El Festival de Jazz bolsonés alcanzó madurez

El público respaldó la presentación de las quince bandas





EL BOLSON (AEB) – El Festival de Jazz de El Bolsón dejó atrás la música de su sexta edición con un saldo de madurez, integración, compromiso de las esferas oficiales y proyectos para el año próximo.

Lo atestigua el resumen de una charla con Alejandro Aranda, del grupo organizador, quien extrajo -según dijo- «un balance súper positivo, muy bueno en comparación a otros, cada año viene creciendo. Estimamos que fue un beneficio para la comunidad, cultural y turístico».

Hubo mucha gente de la comarca, confirmó, «pero también de Bariloche, Esquel, Comodoro y algún chileno». Fue numerosa la cantidad de público presente en los conciertos todas las noches, un promedio de 400 personas por función -que eran las que cabían sentadas en la carpa de Circoxiclo- más la gente que iba y venía.

En materia de alojamiento, prestadores manifestaron que recibieron reservas por el festival desde fines de noviembre.

«Esto genera una pretemporada de verano que era una de las intenciones y ya se empieza a ver en los resultados», aseveró el músico y situó la razón en que hubo mucho más difusión en Buenos Aires y en toda la red de contactos de prensa, lo que se vio reflejado en «un poco más de gente que venía específicamente por el evento».

En el plano de lo artístico -comentó Alejandro- «lo que más quedó en el oído fueron las propuestas novedosas, como el caso del Trío Martínez, Jaurena, Ciavattini, los chicos cordobeses, que además de encantadores son unos músicos impresionantes». Añadió que quedaron vinculados a nivel musical para viajar a su lugar y hacer un intercamio; «esto es lo que trae el festival».

Otro caso fue el de Guillermo Cides, con su instrumento, el «stick» o el de «Cuartoelemento» con su solvencia artística o el de «El emporio de la impericia» y sus sorprendentes arreglos.

Las clínicas y talleres fueron, igualmente, muy concurridos.

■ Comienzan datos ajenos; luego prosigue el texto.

(** DeleteBatchJob without a wait, and DeleteBatchJob refused: when the
    delete request fails with anything but "not found", the error is
    returned wrapped, whatever [wait] is; when it is accepted and [wait] is
    false, nil is returned at once.  Either way the delete is the only
    request: no existence check, no sleep. *)
Theorem DeleteBatchJob_single_request (namespace name : string) (w : World S) :
  (∀ (wait : bool) (err : error) (s1 : S),
     Jobs_Delete namespace name foreground_delete (store w) = (Some err, s1) →
     IsNotFound err = false →
     ∃ w' : World S,
       k8sutil.DeleteBatchJob namespace name wait w =
         (Ok (Some (k8sutil.Errorf_remove_previous name err)), w') ∧
       calls w' = calls w ++ [Jobs_Delete_call namespace name foreground_delete] ∧
       store w' = s1 ∧ logs w' = logs w) ∧
  (∀ s1 : S,
     Jobs_Delete namespace name foreground_delete (store w) = (None, s1) →
     ∃ w' : World S,
       k8sutil.DeleteBatchJob namespace name false w = (Ok None, w') ∧
       calls w' = calls w ++ [Jobs_Delete_call namespace name foreground_delete] ∧
       store w' = s1 ∧ logs w' = logs w).
Proof.
  split.
  - intros wait err s1 Hdel Hnf.
    rewrite (DeleteBatchJob_rejected _ _ _ _ _ _ Hdel), Hnf.
    eexists. split; [reflexivity|]. done.
  - intros s1 Hdel. unfold k8sutil.DeleteBatchJob. unfold Jobs_Delete_.
    fold foreground_delete. erewrite bind_request; [|exact Hdel].
    eexists. split; [reflexivity|]. done.
Qed.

Este año quedó todo registrado en filmaciones y grabaciones que se van a traducir en un primer trabajo documental «que plasme la historia del festival con conciertos, entrevistas y notas; música en vivo, clínicas y todo el audio de los conciertos en formato digital con un técnico que vino especialmente de La Plata».

– ¿Piensan ya en el año próximo?

«Sí, hay un posible programa con cantidad de gente que quedó afuera, una lista de espera que se hace cada vez más grande. Uno trata de darle cabida a todos pero lamentablemente hay una selección».

El criterio de tal selección -explicó- es la búsqueda del nuevo jazz y las nuevas músicas que a veces no tienen lugar en

ningún otro festival.

– ¿Cuánto costó el festival?

«Un festival de estas características, en cualquier parte del país tonda entre 50 y 100 mil pesos para hacer las cosas bien. Nosotros hicimos todo con 20 mil, con eso solo cubrieron los gastos: de traslados, pasajes, cachet de los artistas, sonido, luces». Algunos artistas participaron a cambio de una comisión y otros lo hicieron «ad honórem» como colaboración con el festival. Justo este punto fue uno de los destacados por Alejandro Aranda con mayor énfasis. «Lo lindo que sucedió y que queremos que pase es que cada músico desde su posición, sabe que está viniendo porque quienes estamos atrás y organizamos, estamos sembrando cultura. Quieren participar bajo cualquier condición y de alguna forma ellos apadrinan el festival, son los productores, porque sin los músicos no se puede hacer».

Por último comentó acerca de una propuesta de una universidad londinense para producir en la próxima edición la llegada de músicos de otros lugares para generar un intercambio. Se trató de un grupo de profesores de esa casa de altos estudios, que vino acompañando a la banda La Sonora que viajó a Inglaterra para dar talleres de candombe y clínicas de música del Río de la Plata.